Question: What are the intercepts of \[3x + 2y = 12\]?...

Question

What are the intercepts of $3x + 2y = 12$ ?

Answer 1

Solution

Let us consider the equation of a line which cuts off intercepts $a$ and $b$ respectively from the $x$ and $y$ axes are $\dfrac{x}{a} + \dfrac{y}{b} = 1$ . It represents that the straight-line cuts $x$ and $y$ axes at the points $(a,0)$ and $(0,b)$ respectively.

Complete step-by-step solution:
It is given that; the equation is $3x + 2y = 12$
We have to find the intercepts of the given equation $3x + 2y = 12$ .
Now we convert the given equation into intercept form.
We have,
$3x + 2y = 12$
Dividing both side by $12$ we get,
$\dfrac{{3x + 2y}}{{12}} = \dfrac{{12}}{{12}}$
Simplifying we get,
$\dfrac{{3x}}{{12}} + \dfrac{{2y}}{{12}} = \dfrac{{12}}{{12}}$
Simplifying again we get,
$\dfrac{x}{4} + \dfrac{y}{6} = 1$ , which is in intercept form.
Therefore, the intercepts are $(4,0)$ and $(0,6)$ .
Hence, the intercepts of $3x + 4y = 12$ are $(4,0)$ and $(0,6)$ .
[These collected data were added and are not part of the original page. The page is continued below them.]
(* ===== verification/Prelude.v ===== *)
(** * macvz-kubelet, verified

    macvz is a Virtual Kubelet node for Macs.  A Pod becomes one Linux micro-VM
    of the host's container runtime; the node hands out Pod addresses, wires
    each micro-VM into the Pod network with pf rules, joins the other nodes
    over WireGuard, routes ClusterIP Services, and runs every privileged host
    command through a small root daemon that checks it against a policy.  This
    library models that program (the Go code under [src/]) and proves what its
    parts owe each other.

    ** The parts and where they are modelled

    Each Go package has a file; a struct is a [Record] with the source's field
    names (prefixed where two structs share one), a method is a function from
    the state to the state and its results, a function returning [error] yields
    a [result].  A mutex-protected method is one atomic step.

    - [Prelude]: [result] and its notation, bounded search, Go map iteration
      ([MapRange]), lemmas on lists, maps and integers.  [GoStrings], [GoNet],
      [GoFloat], [GoJson], [GoMarshal], [GoTime], [Filepath], [Sha256]: the
      standard-library functions the code calls (strings, strconv, base64, net,
      netip, IEEE doubles, encoding/json both ways, time, path/filepath,
      crypto/sha256), executable.
    - [Ipam]: the Pod IP allocator, [pkg/network/ipam.go], and the recovery of
      allocations after a restart, [pkg/provider/ipam.go].
    - [Host]: the command runner of the network packages, runner.go.  [Exec]: that
      runner and the daemon's executor over a process.  [PodNet]: the router
      that owns one pf anchor, [pkg/network/podnet/{router,service}.go].
    - [PrivPolicy]: the request policy of the root daemon,
      [pkg/network/privhelper/policy.go].  [PrivHelper]: its protocol, server
      and client, with the exchange between them: the JSON of a request and the
      limit on its size, strings coerced to UTF-8 both ways, and the class [Link]
      of what can become of an exchange (it goes through, it does not get there,
      its reply is lost).  [PodNetPolicy]: the router running through the daemon.
    - [WireGuard]: keys, configuration rendering and the mesh with its routes,
      [pkg/network/wireguard].  [NetConfig]: the configuration of mesh, router
      and policy from one file, [pkg/config/{mesh,podnetwork,policy}.go], and
      the SIGHUP reload of [cmd/macvz-kubelet/mesh_reconcile.go].
    - [SvcRoute]: the Service controller, [pkg/network/svcroute].  [SvcStop]: its
      workers and how it is stopped, with [startServiceController] of serve.go.
    - [PodSpec]: what a Pod may ask for and its translation into a workload
      spec, [pkg/provider/{translate,securitycontext,dns}.go].  [PodEnv]: the
      environment and the pull credentials, [configmap.go], [secrets.go],
      [downward.go], [pullsecrets.go].  [Volumes]: the volumes, [volumes.go],
      [projected.go].
    - [Runtime]: the interface [pkg/runtime.Runtime], what its clients rely on
      (class [VmHost]) and an executable instance.  [Driver]: the driver that
      implements it over the [container] command, [pkg/runtime/container]
      driver.go and runner.go; the command is a parameter ([Cli]) with its
      documented behaviour as the class [ContainerTool].  [KeyedMutex]: the
      driver's per-workload locks, keyedmutex.go, under any interleaving.
      [DriverStats]: workload samples and the image cache, stats.go, disk.go.
    - [Provider]: the store of Pods, status reconciliation, restart decisions
      and probe loops, [provider.go], [status.go], [restart.go], [probe.go].
      [Lifecycle]: the handlers [CreatePod], [UpdatePod], [DeletePod], [GetPod],
      [GetPodStatus], [GetPods] of [pod.go] and the restart goroutine, as a
      transition system.  [Reclaim]: the resource accounting of those handlers.
    - [Cleanup]: the drain cleaner, the orphan reaper and the node removal
      workflow, [pkg/drain], [pkg/orphan], [pkg/noderemove].
    - [Config]: the configuration file, its defaults and validation, and the
      mesh metadata nodes exchange, [pkg/config/{config,metadata}.go].
      [NodeStatus]: the node object and the readiness loop, [node.go],
      [node_status.go].  [Health]: checks, report and the diagnostics endpoint,
      [pkg/health], [cmd/macvz-kubelet/diagnostics.go]; [LocalHealth]: its checkers
      as operations on the host.  [Metrics]: scrape, rate
      cache, Summary and Prometheus families, [pkg/metrics].  [Access]: logs,
      exec, port-forward and the inputs of the metrics, [logs_exec.go],
      [portforward.go], [metrics.go].
    - [Launchd]: the property list, the log rotation entry and the installer,
      [pkg/network/privhelper/{launchd,newsyslog}.go].  [Netd]: the daemon's
      program, [cmd/macvz-netd], and its socket.
    - [Retry], [Startup], [Serving]: [cmd/macvz-kubelet/{main,serve}.go]: the waits
      for the API server, the Pod CIDR and the port; the order in which [run] brings
      the node up, its gates and how it unwinds; the address pool, the reaper's
      wiring, TLS and the listeners of the running node.
    - [Redact], [Bundle], [BundleCmd]: [pkg/diagbundle] and the bundle command.
      [Doctor], [Bootstrap]: [pkg/bootstrap] with the doctor and bootstrap commands.
      [Commands]: the cleanup and remove commands.  [MeshCmd]: [cmd/macvz-mesh].
      [GoFlag], [GoRegexp] and [OsFs] are what they use of flag, regexp and os; a
      command is a function of its arguments and the host's files ([Os]).
    - [Bench]: [cmd/mvz-bench].

    How they interact: the provider calls [Ipam] for an address, [Runtime] for
    a micro-VM and [PodNet] to attach it; [SvcRoute] calls [PodNet] for service
    rules; [PodNet] and [WireGuard] call a [Runner], which in production is the
    client of [PrivHelper].  The interfaces are type classes or records that
    the clients are verified against: [Runner] (any host), [PfHost] (a packet
    filter that loads anchors atomically), [VmHost] (a runtime that creates and
    destroys the micro-VM it is told to; the driver is one), [NodeHost] (one whose destroy does
    not fail), [FileHost] (files that change only as asked), [MapRange] (any iteration
    order of Go maps), [Link] (any connection to the daemon), [Traced] (a host
    that records the commands it runs).  A router that runs through the daemon
    over a connection where every exchange goes through, with commands within the
    limits of the exchange, loads its anchor as a [PfHost] does
    ([via_daemon_load_ok], [via_daemon_load_failed]).  [pf_sim] and [vm_sim] are
    executable instances with scripted failures, on which the witnesses run.

    ** What the theorems show

    - Addresses.  Every history of calls of the allocator, with its replies, is
      one of an abstract map from Pods to addresses of a pool; it hands out a free
      address whenever there is one, and is rebuilt exactly after a restart.  Over the whole node, for every
      interleaving of handlers, restarts and probe outcomes, a running Pod holds
      the address the allocator recorded and no two Pods share one.
    - Pod network.  After any history the loaded anchor is the rendering of the
      router's maps, which contains exactly the rules they call for and does not
      depend on map iteration order.
    - Privilege separation.  The policy accepts exactly the listed request
      shapes; no sequence of requests makes the daemon run anything else; a
      refusal has no effect.  Conversely what the router, the mesh and the
      Services ask for under a consistent configuration is accepted.  Over a
      connection where every exchange goes through, a client whose commands are
      permitted and fit the exchange, on a host that prints UTF-8, cannot tell the
      daemon from running them itself; over any other connection a command has run
      as it would have, or not at all, and a lost reply hides which
      ([lost_reply_acts]).  The daemon launchd starts after an install enforces the policy of the
      installed configuration.
    - Mesh.  Keys survive restarts, rendering is canonical, tracked routes are
      in the kernel after any history, removal needs no memory.
    - Services.  The controller converges: a Service whose key is not queued has
      exactly the rules its objects call for, unless a slice was moved away from it
      and nothing has queued it since.  Once the router is stopped, no worker
      still running touches the host, and all of them can end.
    - Pods.  Volumes stay below the volume root or an allowed host path, Pods'
      storage is disjoint, names are DNS labels with the node's prefix, literal
      environment values arrive unchanged, Ready means running, addressed and
      passing the probes that are being run, liveness kills at the threshold, restarts back off exponentially.
    - Resources.  A failed creation, and the creation and deletion of a Pod of
      which the node had nothing, leave the Pods, addresses and micro-VMs as they
      were; the reaper and the removal workflow
      destroy only what is the node's own and orphaned.
    - Driver.  Over any [container] command that behaves as documented the driver
      keeps the contract the provider is verified against; the arguments it
      builds say exactly what the spec asks for; a pull drops the credential it
      logged in with; operations on one workload exclude each other, those on
      different ones do not wait for each other, and the locks never deadlock.
    - Configuration.  What [Load] accepts from a file is well-formed; what
      validation leaves to the mesh is characterised exactly; what
      one node exports every other node can use as a peer.
    - Startup.  The data plane comes up only behind a helper that answers, speaks the
      protocol and enforces a policy; a start that fails at any point takes down what
      it had brought up; the waits end within their limits; the reaper a node starts
      never takes a live Pod's micro-VM; diagnostics and exec are served only where
      the configuration says.
    - Operations.  Cleanup spares what the API server lists and refuses to guess;
      removal changes no micro-VM without its confirmation; nothing the redactor
      recognises is left in a source or an error a bundle writes, and making one runs
      only commands that look; a generated configuration loads, a green preflight passes
      the kubelet's gate, exported mesh metadata comes back as the peer it describes.
    - Benchmark.  The parallel launch keeps its bounds in every interleaving and can
      always end; a run removes what it created or says what it could not; the
      percentiles are nearest-rank ones.
    - Observation.  The cluster sees every readiness change after the loop
      starts; the diagnostics are ready under exactly the listed observations;
      a scrape adds up what was sampled and its cache does not grow; exit codes
      and forwarded streams are accounted for.

    Some theorems state what goes wrong at the edges of these: for example
    [failed_detach_not_retried] in [PodNet], [peer_removal_blocked] and
    [disabled_mesh_blocks_pods] in [NetConfig], [relabelled_slice_stale] in
    [SvcRoute], [lost_workload_succeeds] and [restarting_stays_ready] in
    [Provider], [lost_reply_acts] in [Exec], the runs at the end of
    [Reclaim], [exec_confuses_guest_output] in [Driver],
    [startup_change_missed] in [NodeStatus], [pod_rates_never_reported] in
    [Metrics], [helper_gap_never_reported] in [Health],
    [cancelled_forward_leaves_copy] in [Access], [uninstall_leaves_daemon] in
    [Launchd], [plist_values_unescaped] in [Netd], [failed_mesh_left_up] in
    [Startup], [failed_listing_reassigns] in [Serving], [Redact_misses] in [Redact],
    [manifest_leaks_errors] in [Bundle], [truncated_archive_reported] in
    [BundleCmd], [preflight_misses_client_ca] in [Doctor],
    [serving_key_permissions] in [Bootstrap], [cleanup_flushes_live] and
    [planning_makes_key] in [Commands], [stop_does_not_drain] in [SvcStop] and
    [no_slots_hangs] in [Bench].

    ** Bounds

    No definition needs fuel that could run out.  The JSON parser recurses on a
    bound computed from the length of the text; [Parse_complete] shows that no
    larger bound accepts more.  Duration groups and quoted runes recurse on the
    length of the text.  [Allocate] searches with
    [iter_until] for as many steps as there are usable offsets, a binary
    positive, so large CIDRs cost nothing; [Allocate_exact] shows that this
    many steps find a free address when there is one.  [observeVMIPByID] takes
    the source's own attempt limit.  A probe loop is a fold over the list of
    attempt outcomes it sees, of any length.  Integers that wrap in Go (probe
    counters, restart counts, exit codes, durations, CPU and memory quotients)
    are Z with their width written out; quotients of quantities use IEEE double
    precision as the source does.

    The retry loops of [Retry] recurse on a number of attempts computed from the
    limit and the delay, 31 for the API server, which [api_wait_bounded] shows to
    be enough.  The percentiles of [Bench] are proved to be nearest-rank ones for
    up to 4096 samples, by computing every rank.  A pattern of [GoRegexp] is
    matched with the length of the text as its bound.

    ** Not modelled

    Parameters: the host's executables behind a [Runner], a [Cli] or a [Spawn], the
    YAML codec, [resource.ParseQuantity], [json.Unmarshal] of registry credentials,
    the Kubernetes API behind getters, probes and informer caches, Curve25519,
    X.509 and PEM, the tar and gzip writers, launchctl,
    random bytes, [statfs], the wall clock.  A Kubernetes object is the record of
    the fields the node reads; [resource.Quantity] is the record of the
    observations made of it.  Log lines and the texts of many errors are left
    out.  Handlers are atomic steps; the restart goroutine is split at the points
    where it releases the provider's lock, the driver's locks and the
    port-forward goroutines at every synchronisation, the goroutines of the Service
    controller and of the benchmark at every call.

    Left out, because little of it is this program's own: the Pod and node
    controllers of Virtual Kubelet and the informers [startPodController] hands
    them, the HTTP routes behind the listeners, the accept loop of the daemon, the
    texts of the JSON decoder's errors, the probes of the host that [Doctor] takes as observations, usage texts, the tables
    the commands print, the link-time version, and the stubs for other systems. *)

From stdpp Require Export base tactics option list numbers strings gmap sorting.
From Stdlib Require Export ZArith Lia.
Note: (i) The straight line $\dfrac{x}{a} + \dfrac{y}{b} = 1$ intersects the x-axis at A $(a,0)$ and the y-axis at B $(0,b)$ .
(ii) In $\dfrac{x}{a} + \dfrac{y}{b} = 1$ , a is x-intercept and b is y- intercept.These intercept a and b may be positive as well as negative.
(iii) If the straight-line AB passes through the origin, then, a = 0 and b = 0. If we put a = 0 and b = 0 in the intercept form, then $\dfrac{x}{0} + \dfrac{y}{0} = 1$ , which is undefined. For this reason, the equation of a straight line passing through the origin cannot be expressed in the intercept form.
(iv) A line parallel to the x-axis does not intercept the x-axis at any finite distance and hence, we cannot get any finite x- intercept (i.e., a) of such a line. For this reason, a line parallel to x-axis cannot be expressed in the intercept from. In like manner, we cannot get any finite y- intercept (i.e., b) of a line parallel to y-axis and hence, such a line cannot be expressed in the intercept form.